Team:IISER-Pune-India/TeamNotebook/Team Notebook 11e9906b405543a29361e38a50c81024/Meeting with Prem 9b20a9a453b64675ae27a648a7169dd9

Meeting with Prem

Meeting with Prem

Date
DepartmentGeneralHP
DescriptionWangikar's PhD student
HP sub-branch
Links/media
Participants
Property
Property 1
Property 2
TypeMeetings
  • Decide on which strain to work with - PCC 7942, PCC 7002, UTEX 2973 - their lab has all of these strains?
  • Synechocystis - if we choose to work with this we have to first look at availability becuase their lab may not have this
  • Their lab isolated two fast growing strains - PCC 11801 and PCC 11802, 11801 grows faster than 7942? - doubling time of 2 days compared to 4 days for 7942
  • Find out the optimal growing conditions - alkalinity/pH and the cloning techniques - suicide vectors, neutral sites, gibson assembly. 2973 can't be transformed naturally
  • Co-culture should be feasible, salt effect on E coli shouldn't be too much of an issue, cyanobacteria doesnt need so much salt that it wont allow E coli to grow, contamination of cyanobacteria cultures with E coli in their lab is common
  • Things needed for cyanobacteria culture - a decent shaking incubator with light source, proper media composition
  • Recommended checking out 'CyanoGate'

http://www.plantphysiol.org/content/180/1/39

https://www.addgene.org/kits/mccormick-cyanogate/

  • Someone in our lab just started working on sucrose production in cyanobacteria and they also ordered all the reagents for it, it should be possible for Wangikar to host you so please do ask him.
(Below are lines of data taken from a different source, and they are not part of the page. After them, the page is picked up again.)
Definition carrier_lines (get : string -> string) (mode : net_mode) (m : carrier) : list string :=
  match mode with
  | Nsa =>
    let value key := fallbackDash (fmtNum (get key)) in
    let nrBand := get "nr5g_action_band" in
    let nrBand := if bool_decide (nrBand = "") then get "wan_active_band" else nrBand in
    (column (fallbackDash (get "lte_pci")) (fallbackDash (compactBand (get "wan_active_band"))) (fallbackDash (get "wan_active_channel"))
       (bw_text (fallbackDash (lteBWFromCA (get "lteca")))) (value "lte_rsrp") (value "lte_snr") ++
     column (fallbackDash (get "nr5g_pci")) (fallbackDash (compactBand nrBand)) (fallbackDash (get "nr5g_action_channel"))
       (bw_text (fallbackDash (get "nr5g_bandwidth"))) (value "nr5g_rsrp") (value "nr5g_snr"))%list
  | Lte => (main_column m ++ lte_columns (pci m) (freq m) 2 false (carriers (get "lteca")))%list
  | _ => (main_column m ++ nr_columns 2 (carriers (get "nrca")))%list
  end.

(** [None] when nothing is written: the call failed or answered nothing. *)
Definition buildDevuiHomeCards (out : option string) : option (list ascii) :=
  match out with
  | None => None
  | Some jsonText =>
    if bool_decide (jsonText = "") then None
    else
      let get := devuiJSONGet jsonText in
      let modeU := ToUpper (get "network_type") in
      let noService := Contains modeU "NO_SERVICE" in
      let mode := net_mode_of modeU in
      let m := main_carrier get mode in
      let b := (lines_text (head_lines noService mode m) ++ lines_text (carrier_lines get mode m))%list in
      let b := (b ++ lines_text (repeat "-" (36 - count_newlines b)))%list in
      let width value kind := Itoa (width_of noService value kind) in
      Some (b ++ lines_text [width (rsrp m) "rsrp"; width (rsrq m) "rsrq"; width (sinr m) "sinr"; width (rssi m) "rssi"])%list
  end.
End Cards.

(** * The speed *)

Definition digits_only (line : string) : string := of_chars (List.filter is_digit (chars line)).
Fixpoint speed_lines (lines : list string) (tx rx : string) : string * string :=
  match lines with
  | [] => (tx, rx)
  | line :: lines =>
    speed_lines lines (if Contains line (String quote "real_tx_speed" +++ String quote "") then digits_only line else tx)
      (if Contains line (String quote "real_rx_speed" +++ String quote "") then digits_only line else rx)
  end.
(** The text written, if one is. *)
Definition updateDevuiSpeed (out : option string) : option string :=
  match out with
  | None => None
  | Some out =>
    let '(tx, rx) := speed_lines (Split1 out newline) "" "" in
    if bool_decide (tx = "") || bool_decide (rx = "") then None else Some (tx +++ " " +++ rx +++ String newline "")
  end.

(** * Lines *)

(** A text without line breaks. *)
Definition flat_chars (l : list ascii) : bool := forallb (fun c => negb (ord c =? 10)) l.
Definition flat (s : string) : bool := flat_chars (chars s).

Lemma flat_app_chars l m : flat_chars (l ++ m)%list = flat_chars l && flat_chars m.
Proof. apply forallb_app. Qed.
Lemma flat_append s t : flat s = true -> flat t = true -> flat (s +++ t) = true.
Proof. unfold flat. rewrite chars_append, flat_app_chars. by intros -> ->. Qed.
Lemma flat_of_chars l : flat_chars l = true -> flat (of_chars l) = true.
Proof. unfold flat. by rewrite chars_of_chars. Qed.
(** What is made of the characters of a flat text is flat. *)
Lemma flat_incl l m : flat_chars l = true -> (forall c, In c m -> In c l) -> flat_chars m = true.
Proof. unfold flat_chars. rewrite !forallb_forall. intros Hl Hm c Hc. by apply Hl, Hm. Qed.
(* ===== verification/Devui.v ===== *)
(** The replacement of the screen program ([system_tools.go]): a patched binary is
    downloaded, mounted over the one of the firmware and its service restarted,
    while a goroutine writes the files it shows every second.  The texts it writes
    are in [HomeCards], the wallpaper in [Wallpaper], the download in [Mihomo]. *)

From S2P Require Import Prelude.
From S2P Require Import GoInt.
From S2P Require Import GoFloat.
From S2P Require Import GoStrings.
From S2P Require Import Threads.
From S2P Require Import HomeCards.
From S2P Require Import Wallpaper.
From stdpp Require Import gmap strings.
Open Scope string_scope.
Open Scope Z_scope.

Definition devuiDir : string := "/data/kano_plugins/devui".
Definition devuiBinaryPath : string := path_Join [devuiDir; "zte_topsw_devui.patched"].
Definition devuiAutostartPath : string := path_Join [devuiDir; ".autostart"].
Definition devuiHomeCardsPath : string := "/tmp/zte_home_cards".
Definition devuiSpeedPath : string := "/tmp/zte_speed".
Definition tmpPath : string := devuiBinaryPath +++ ".download".

Record devuiRuntimeStatus := mkStatus {
  Running : bool; AutostartEnabled : bool; BinaryExists : bool; Mounted : bool; DataReady : bool; DataError : string; LastError : string }.
Record devuiDownloadStatus := mkDownload {
  d_State : string; d_Msg : string; d_Downloaded : Z; d_Total : Z; d_Percent : Z; d_UpdatedAt : string }.

(** The fields of the status under the mutex, and the stop channel. *)
Record manager := mkManager { m_stop : option nat; m_running : bool; m_error : string }.
(* ===== verification/Sessions.v ===== *)
(** The terminal sessions of the web service: [src/gossh/app/service/ssh_conn.go],
    [ssh_status.go] and the table of clients in [service_init.go].

    A session is an SSH client with its SFTP client and shell session, made by
    one request, attached to a WebSocket by another, and closed by whichever of
    several parties comes first.  The world holds the table [OnlineClients], the
    connections it points to, the handles that were closed, and the terminals
    that are running.  Theorems: no handle is lost as long as no session id is
    used again and no dialled client fails to open a session; the clean-up
    removes exactly the inactive sessions; a terminal relays input up to the
    first message that exceeds the buffer, which ends the process. *)

From S2P Require Import Prelude GoInt GoStrings Effects.
From stdpp Require Import gmap strings.
Open Scope Z_scope.

(** * State *)

(** Handles are numbered as they are opened; [None] is a nil pointer. *)
Record SshConn := mkConn {
  SessionId : string;
  LastActiveTime : Z;             (** nanoseconds *)
  sshClient : option nat;
  sftpClient : option nat;
  sshSession : option nat;
  ws : option nat }.

(** A call of [RunTerminal] that waits: its session, connection and WebSocket. *)
Record terminal := mkTerminal { t_sid : string; t_conn : nat; t_ws : nat }.
#[export] Instance terminal_eq_dec : EqDecision terminal := ltac:(solve_decision).

Record world := mkWorld {
  conns : list SshConn;           (** pointers are indices *)
  OnlineClients : gmap string nat;
  terms : list terminal;
  next : nat;                     (** handles opened so far *)
  closed : list nat;
  replies : list Z }.

Abbreviation M := (ST world).

Definition set_conns (f : list SshConn -> list SshConn) : M unit :=
  st_modify (fun w => mkWorld (f (conns w)) (OnlineClients w) (terms w) (next w) (closed w) (replies w)).
Definition set_online (f : gmap string nat -> gmap string nat) : M unit :=
  st_modify (fun w => mkWorld (conns w) (f (OnlineClients w)) (terms w) (next w) (closed w) (replies w)).
Definition set_terms (f : list terminal -> list terminal) : M unit :=
  st_modify (fun w => mkWorld (conns w) (OnlineClients w) (f (terms w)) (next w) (closed w) (replies w)).
Definition reply (code : Z) : M unit :=
  st_modify (fun w => mkWorld (conns w) (OnlineClients w) (terms w) (next w) (closed w) (replies w ++ [code])).
Definition open_handle : M nat :=
  w ← st_get;
  _ ← st_modify (fun w => mkWorld (conns w) (OnlineClients w) (terms w) (S (next w)) (closed w) (replies w));
  mret (next w).
Definition close_handle (h : nat) : M unit :=
  st_modify (fun w => mkWorld (conns w) (OnlineClients w) (terms w) (next w) (closed w ++ [h]) (replies w)).

(** * The table *)

(** A deferred call: whether it panicked.  A method of a nil pointer does. *)
Definition Close (h : option nat) : M bool :=
  match h with Some h => _ ← close_handle h; mret false | None => mret true end.

(** Deferred calls run one after another, also when one of them panics. *)
Fixpoint run_deferred (l : list (M bool)) : M bool :=
  match l with
  | [] => mret false
  | d :: l => p ← d; q ← run_deferred l; mret (p || q)
  end.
You could do cyanobacteria work at our lab in parallel to e coli work in your institute.
  • Ensure your pitch to wangikar is solid and you make a good impression, he'll want to know all details about the products you want to synthesise, their yields and prices.
  • DECIDE ON A FINAL PRODUCT!!! Make sure it is a cool product, and try to show that your project is benefiting the environment and lowering costs. Compare prices and yields for whatever you're synthesising in E coli and Cyanobacteria
  • Make your project simple with not more than 2-3 gene modifications in E coli. Keep engineering in cyanobacteria minimum because it will take a lot more time than E coli. Just do overexpression of sucrose-producing genes and exporting of sucrose in cyanobacteria. Time for cloning Cyanobacteria won't change whether 2 people are doing or if 10 are doing it. You'll still have to wait the same amount of time.
  • Someone had just presented 2020 3-HP paper in Wangikar's lab.
  • Even if media needs to contain some amount of glucose, compare how much glucose reduction you have achieved in medium by using sucrose secreting cyanobacteria.
  • Look at how sucrose will be used by the cyanobacteria, will it use it as just as energy source or will it convert into something else?
  • She'll provide details of media - possible BG-11 with 3% NaCl, will also send Damini Jaiswal papers.